What is being asked –
Your answer should be the lines below from the one with "Class ExecutorFileSystem (W" to the one with "file, another spelling", both included, given again exactly and with nothing added.

Given data section start

(* ===== verification/ExecFs.v ===== *)
(** * The file-system and path interfaces

    What the patch code uses of [ExecutorFileSystem]
    ([codex-rs/file-system/src/lib.rs]) and of [PathUri]
    ([codex-rs/utils/path-uri]): operations as classes, the laws a
    file system promises as a second class, so that clients are proved against
    the laws.  The sandbox context is the same in every call of one patch
    application and is part of the instance. *)

From S2P Require Import Prelude RustStr.

(** [std::io::ErrorKind], as far as it is inspected. *)
Inductive ErrorKind := NotFound | InvalidInput | InvalidData | OtherKind.

Record io_error := { err_kind : ErrorKind; err_text : str }.

Definition is_not_found (e : io_error) : bool :=
  match err_kind e with NotFound => true | _ => false end.

Record metadata := { md_is_directory : bool; md_is_file : bool; md_is_symlink : bool }.

(** [PathUri]: its [Eq] (identity, or up to case for Windows paths), [join],
    [parent] and the display form. *)
Class PathUriOps (path : Type) := {
  eq_uri : path → path → bool;
  eq_uri_refl : ∀ p, eq_uri p p = true;
  path_join : path → str → result path str;
  path_parent : path → option path;
  path_native : path → str;
}.

(** [ExecutorFileSystem], as state passing over the world [W].  The options of
    each call are its [follow_symlinks] flag ([recursive] and [force] are
    constants of the call sites). *)
Class ExecutorFileSystem (W path : Type) := {
  read_file_text : W → path → bool → result str io_error;
  get_metadata : W → path → bool → result metadata io_error;
  write_file : W → path → str → bool → W * result unit io_error;
  create_directory : W → path → bool → W * result unit io_error;
  remove : W → path → bool → W * result unit io_error;
}.

(** What a name stands for when links are not followed: a regular file with
    its text, a symbolic link, or another file (not UTF-8, a device).
    Directories are not entries. *)
Inductive fs_entry (path : Type) := FsText (s : str) | FsLink (target : path) | FsOther.
Arguments FsText {path}.
Arguments FsLink {path}.
Arguments FsOther {path}.

Definition is_link {path} (e : option (fs_entry path)) : bool :=
  match e with Some (FsLink _) => true | _ => false end.

(** The promises of a file system that nobody else changes meanwhile.
    [touches w p q] holds of the other names [q] under which an operation on [p]
    can be seen: the target of a symbolic link, another hard link to the same
    file, another spelling of [p] through a linked directory.  The laws put no
    bound on them; the theorems say which of them they allow.  None of the
    operations makes a new link. *)
Class FileSystemLaws (W path : Type) `{ExecutorFileSystem W path} := {
  entry_at : W → path → option (fs_entry path);
  touches : W → path → path → Prop;
  read_ok : ∀ w p fl s, read_file_text w p fl = Ok s →
    is_link (entry_at w p) = true ∨ entry_at w p = Some (FsText s);
  read_not_found : ∀ w p fl e, read_file_text w p fl = Err e → err_kind e = NotFound →
    is_link (entry_at w p) = true ∨ entry_at w p = None;
  metadata_ok : ∀ w p fl md, get_metadata w p fl = Ok md →
    md_is_symlink md = is_link (entry_at w p);
  metadata_not_found : ∀ w p fl e, get_metadata w p fl = Err e → err_kind e = NotFound →
    entry_at w p = None ∨ ∃ q, q ≠ p ∧ touches w p q ∧ entry_at w q = None;
  write_ok : ∀ w p s fl w', write_file w p s fl = (w', Ok ()) →
    (is_link (entry_at w p) = false → entry_at w' p = Some (FsText s))
    ∧ (∀ q, q ≠ p → ¬ touches w p q → entry_at w' q = entry_at w q)
    ∧ ∀ a b, touches w' a b → touches w a b;
  write_not_found : ∀ w p s fl w' e, write_file w p s fl = (w', Err e) →
    err_kind e = NotFound →
    (∀ q, entry_at w' q = entry_at w q) ∧ ∀ a b, touches w' a b → touches w a b;
  create_directory_frame : ∀ w p fl w' r, create_directory w p fl = (w', r) →
    (∀ q, entry_at w' q = entry_at w q) ∧ ∀ a b, touches w' a b → touches w a b;
  remove_ok : ∀ w p fl w', remove w p fl = (w', Ok ()) →
    entry_at w' p = None
    ∧ (∀ q, q ≠ p → ¬ touches w p q → entry_at w' q = entry_at w q)
    ∧ ∀ a b, touches w' a b → touches w a b;
  remove_err : ∀ w p fl w' e, remove w p fl = (w', Err e) →
    (entry_at w' p = entry_at w p ∨ entry_at w' p = None)
    ∧ (∀ q, q ≠ p → ¬ touches w p q → entry_at w' q = entry_at w q)
    ∧ ∀ a b, touches w' a b → touches w a b;
}.

(** A name that is not a symbolic link and is the only name of its file. *)
Definition sole_name {W path} `{FileSystemLaws W path} (w : W) (p : path) : Prop :=
  is_link (entry_at w p) = false ∧ ∀ q, touches w p q → q = p.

Given data section end

Written solution –
Class ExecutorFileSystem (W path : Type) := {
  read_file_text : W → path → bool → result str io_error;
  get_metadata : W → path → bool → result metadata io_error;
  write_file : W → path → str → bool → W * result unit io_error;
  create_directory : W → path → bool → W * result unit io_error;
  remove : W → path → bool → W * result unit io_error;
}.

(** What a name stands for when links are not followed: a regular file with
    its text, a symbolic link, or another file (not UTF-8, a device).
    Directories are not entries. *)
Inductive fs_entry (path : Type) := FsText (s : str) | FsLink (target : path) | FsOther.
Arguments FsText {path}.
Arguments FsLink {path}.
Arguments FsOther {path}.

Definition is_link {path} (e : option (fs_entry path)) : bool :=
  match e with Some (FsLink _) => true | _ => false end.

(** The promises of a file system that nobody else changes meanwhile.
    [touches w p q] holds of the other names [q] under which an operation on [p]
    can be seen: the target of a symbolic link, another hard link to the same
    file, another spelling of [p] through a linked directory.  The laws put no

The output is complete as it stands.